Otro de los temas recurrentes ultimamente en casi todos los foros es la innovación. Cómo ser creativos e innovadores en el trabajo, como crear y gestionar equipos innovadores, como encontrar talento y retenerlo. Dejando a un lado el hecho de que la mayoría de las veces estas afirmaciones se quedan en una bonita declaración de intenciones, el problema seguramente se arrastra desde el sistema educativo. ¿Tenemos un sistema educativo que fomente la creatividad, la innovación, el convertir una idea en algo real y recibir un premio a cambio? Probablemente la respuesta es no. Los mismos incentivos dentro del sistema universitario, que debería estar produciendo empresas, patentes, ideas, productos… hacen que aquellos que intentan ir por ese camino sean minoría. ¿Una solución fácil? Casi nunca existe. Para ir acercandose lo mejor es poner los medios para que aquellos que quieren hacer algo nuevo se atrevan, sin miedo al fracaso.

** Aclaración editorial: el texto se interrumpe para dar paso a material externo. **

(* ===== verification/PrecompileProps.v ===== *)
(** The properties of precompile calls, with witnesses on a keeper over
    in-memory maps and the ledger's coins. *)
From S2P Require Import Prelude GoStd AccessList Sdk EvmCoin SdkLedger StateDB StateDBRevert StateDBJournal SnapshotStore MapKeeper Precompile.

Section Properties.
Context {K C Ev G : Type}.
Context `{HCr : Crypto, HK : !Keeper K Ev, HKC : !Keeper C Ev, HS : !Snapshotter C,
          HCC : !CacheContext K C, HI : !CacheInv C}.
Context {W : C → C → Prop} `{HSL : !SnapshotterLaws C W, HKW : !KeeperWrites C Ev W}.
Context `{HEv : !EventLib Ev, HPL : ParseLib, HCL : CoinsLib, HG : !GasMeterLib G}.
Context (BlockedAddr : AccAddress → bool) (info : EvmCoinInfo).

(** C13: A precompile call is undone as a whole: whether it succeeds, fails or
    runs out of gas, reverting to a snapshot taken before it restores the state
    database, together with the multi store of the cache context and its events. *)
Theorem precompile_call_reverts ctx tx (s0 s1 : StateDB K C Ev) id h (meter : G) action gas cl' r :
  cache_inv (cc_new (cx_store ctx)) → (∀ m, writes (W := W) (action m)) →
  rtc (sdb_step (W := W) (-1)) (New ctx tx) s0 → Snapshot s0 = (s1, Ok id) →
  runNativeAction BlockedAddr info h meter action (mkCall s1 gas) = (cl', r) → (∀ p, r ≠ Panic p) →
  ∃ s3, RevertToSnapshot id (cl_db cl') = (s3, Ok tt) ∧ restored s0 s3 ∧
    j_entries (sdb_journal s3) = j_entries (sdb_journal s0) ∧
    sdb_validRevisions s3 = sdb_validRevisions s0.
Proof.
  intros Hinv Hw H0 Hsnap Hrun Hp. apply (snapshot_restored (W := W) ctx tx s0 s1); [done..|].
  exact (runNativeAction_steps BlockedAddr info id h meter action (mkCall s1 gas) cl' r Hw Hrun Hp).
Qed.

(** C14: The state database follows the bank.  After a successful call of a
    precompile with a balance handler, every balance has changed, modulo 2^256,
    by the net of the bank events the native action emitted (received minus
    spent, except for blocked addresses), and by nothing else; in particular the
    events of the flush that precedes the action are not counted again. *)
Theorem precompile_balances_follow_events (meter : G) action (cl cl' : call (K := K)) bz db1 c1 :
  begin_call (cl_db cl) = (db1, Ok tt) → sdb_cache db1 = Some c1 →
  runNativeAction BlockedAddr info true meter action cl = (cl', Ok bz) →
  ∃ c2, sdb_cache (cl_db cl') = Some c2 ∧
    let evs := drop (length (cx_events c1)) (cx_events c2) in
    Forall (λ ev, is_Some (transfer_of BlockedAddr info ev)) evs ∧
    ∀ x, balance_of (cl_db cl') x mod 2 ^ 256 =
           (balance_of (cl_db cl) x + net BlockedAddr info evs x) mod 2 ^ 256.
Proof. apply runNativeAction_balances. Qed.

(** C15: An action that runs out of gas returns an error, and costs nothing: the
    deferred handler computes the used gas from the meter of the outer context,
    on which the action has not spent any. *)
Theorem out_of_gas_is_not_charged h (meter : G) action (cl : call (K := K)) db1 c c' m1 :
  begin_call (cl_db cl) = (db1, Ok tt) → sdb_cache db1 = Some c → 0 ≤ cl_gas cl →
  ConsumeGas (GasConsumed meter) (NewGasMeter (cl_gas cl)) = (m1, Ok tt) →
  action m1 c = (c', Panic ErrorOutOfGas) →
  runNativeAction BlockedAddr info h meter action cl =
    (mkCall (set_cache (Some c') db1) (cl_gas cl), Err ErrOutOfGas).
Proof. apply runNativeAction_oog. Qed.
End Properties.

(** ** Witnesses *)

(** Events with attributes, a meter of a limit and what is consumed. *)
Record event := mkEvent { e_type : string; e_attributes : list (string * string) }.
#[export] Instance event_EventLib : EventLib event := {
  ev_Type := e_type;
  GetAttribute e key := snd <$> list_find (λ kv, kv.1 = key) (e_attributes e) ≫= λ x, Some (snd x);
}.
#[export] Instance plain_ParseLib : ParseLib := {
  AccAddressFromBech32 := Some;
  ParseCoinsNormalized v := if String.eqb v "5aevm" then Some [mkCoin "aevm" 5] else None;
  BytesToAddress a := Z.of_nat (String.length a);
}.
Record meter := mkMeter { m_limit : Z; m_consumed : Z }.
#[export] Instance meter_GasMeterLib : GasMeterLib meter := {
  NewGasMeter limit := mkMeter limit 0;
  GasConsumed := m_consumed;
  ConsumeGas gas m :=
    let m' := mkMeter (m_limit m) (m_consumed m + gas) in
    (m', if m_limit m' <? m_consumed m' then Panic ErrorOutOfGas else Ok tt);
}.
Definition evm_info : EvmCoinInfo := mkEvmCoinInfo "aevm" "aevm" "evm" 18.
Definition nobody_blocked (_ : AccAddress) : bool := false.

Definition pre_store : store := mkStore {[1 := mkAccount 7 100 0]} ∅ ∅.
Definition pre_ctx : sdkContext base event := mkCtx {["evm" := pre_store]} [].
Definition pre_db : StateDB base cache event := New pre_ctx 0.
Definition pre_snap : StateDB base cache event := fst (Snapshot pre_db).

(** The holder "a" (address 1) sends 5 coins to "bb" (address 2), for 30 gas. *)
Definition transfer_action (m : meter) : M (sdkContext cache event) SdkError (string * meter) := λ c,
  (mkCtx (on_layer (put_account 2 (mkAccount 0 5 0)) (cx_store c))
     (cx_events c ++ [mkEvent "coin_spent" [("spender", "a"); ("amount", "5aevm")];
                      mkEvent "coin_received" [("receiver", "bb"); ("amount", "5aevm")]]),
   match ConsumeGas 30 m with
   | (m', Ok _) => Ok ("done", m')
   | (_, Err e) => Err e
   | (_, Panic p) => Panic p
   end).
Lemma transfer_action_writes m : writes (W := ms_writes) (transfer_action m).
Proof. intros c c' r [= <- _]. apply ms_update_writes. Qed.

Abbreviation run_transfer gas db :=
  (runNativeAction nobody_blocked evm_info true (mkMeter 1000 10) transfer_action (mkCall db gas)).

Lemma precompile_call_reverts_witness :
  snd (run_transfer 100 pre_snap) = Ok "done" ∧
  ∃ s3, RevertToSnapshot 0 (cl_db (fst (run_transfer 100 pre_snap))) = (s3, Ok tt) ∧
    restored pre_db s3 ∧
    j_entries (sdb_journal s3) = j_entries (sdb_journal pre_db) ∧
    sdb_validRevisions s3 = sdb_validRevisions pre_db.
Proof.
  assert (Hok : snd (run_transfer 100 pre_snap) = Ok "done") by (vm_compute; reflexivity).
  assert (Hsnap : snd (Snapshot pre_db) = Ok 0) by (vm_compute; reflexivity).
  split; [exact Hok|].
  apply (precompile_call_reverts (W := ms_writes) nobody_blocked evm_info pre_ctx 0 pre_db pre_snap 0
           true (mkMeter 1000 10) transfer_action 100 _ (Ok "done")).
  - apply cc_new_inv.
  - exact transfer_action_writes.
  - apply rtc_refl.
  - exact (run_outcome _ _ _ Hsnap).
  - exact (run_outcome _ _ _ Hok).
  - intros p. discriminate.
Defined.

Definition begun : StateDB base cache event := fst (begin_call pre_snap).
Definition begun_cache : sdkContext cache event := default (mkCtx (cc_new (cx_store pre_ctx)) []) (sdb_cache begun).
Lemma begun_call : begin_call pre_snap = (begun, Ok tt) ∧ sdb_cache begun = Some begun_cache.
Proof.
  assert (Hok : snd (begin_call pre_snap) = Ok tt) by (vm_compute; reflexivity).
  split; [exact (run_outcome _ _ _ Hok)|].
  assert (Hs : is_Some (sdb_cache begun)) by (vm_compute; eauto).
  unfold begun_cache. by destruct Hs as [x ->].
Qed.

Lemma precompile_balances_follow_events_witness :
  balance_of (cl_db (fst (run_transfer 100 pre_snap))) 2 = 5 ∧
  ∃ c2, sdb_cache (cl_db (fst (run_transfer 100 pre_snap))) = Some c2 ∧
    let evs := drop (length (cx_events begun_cache)) (cx_events c2) in
    Forall (λ ev, is_Some (transfer_of nobody_blocked evm_info ev)) evs ∧
    ∀ x, balance_of (cl_db (fst (run_transfer 100 pre_snap))) x mod 2 ^ 256 =
           (balance_of pre_snap x + net nobody_blocked evm_info evs x) mod 2 ^ 256.
Proof.
  split; [vm_compute; reflexivity|].
  assert (Hok : snd (run_transfer 100 pre_snap) = Ok "done") by (vm_compute; reflexivity).
  exact (precompile_balances_follow_events nobody_blocked evm_info (mkMeter 1000 10) transfer_action
           (mkCall pre_snap 100) _ "done" begun begun_cache (proj1 begun_call) (proj2 begun_call)
           (run_outcome _ _ _ Hok)).
Defined.

Lemma out_of_gas_is_not_charged_witness :
  run_transfer 20 pre_snap =
    (mkCall (set_cache (Some (fst (transfer_action (mkMeter 20 10) begun_cache))) begun) 20,
     Err ErrOutOfGas).
Proof.
  apply (out_of_gas_is_not_charged nobody_blocked evm_info true (mkMeter 1000 10) transfer_action
           (mkCall pre_snap 20) begun begun_cache _ (mkMeter 20 10)).
  - exact (proj1 begun_call).
  - exact (proj2 begun_call).
  - simpl. lia.
  - reflexivity.
  - reflexivity.
Defined.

Se ha hablado de crear un Instituto Tecnológico Europeo al estilo del MIT en Estados Unidos. Lo dificil será replicar la relación de la empresa con la universidad: un entorno donde los proyectos están orientados a lograr patentes, mejoras reales en los métodos (procesos) que se emplean para hacer las cosas. Es un debate que implica no solo a los gobiernos y a sus políticas educativas, sino también a la actitud de las empresas a la hora de buscar recursos para aprender a hacer mejor las cosas, sin miedo al fracaso. Una de las características más sorprendentes de las universidades y empresas con más exito en innovación es su actitud ante el fracaso: no hay miedo, lo importante es buscar la solución, asumiendo que no siempre se acierta (al contrario). ¿Es esta nuestra actitud? ¿Es la formación que se defiende desde el sistema actual?

Las noticias de estos días deben preocuparnos no solo porque la escala de competitivad en I+D de España siga descendiendo, sino porque es un fiel reflejo del acercamiento a la innovación que se genera en una sociedad, en sus empresas y en los responsables de incentivarlas. Si el coste de mano de obra está dificultando competir en otra cosa que no sea conocimiento – llamémoslo diseño, innovación…- y el mundo es cada vez más plano, habrá que fomentar que los emprendedores, dentro y fuera de las empresas, tengan cada vez más importancia. Para ese papel, al menos en el sector de tecnología, la relación entre investigación, tecnología y desarrollo de productos habrá de evolucionar y dejar de estar en manos de agentes que no son capaces de entenderse. Un buen lugar para empezar puede ser el sistema educativo.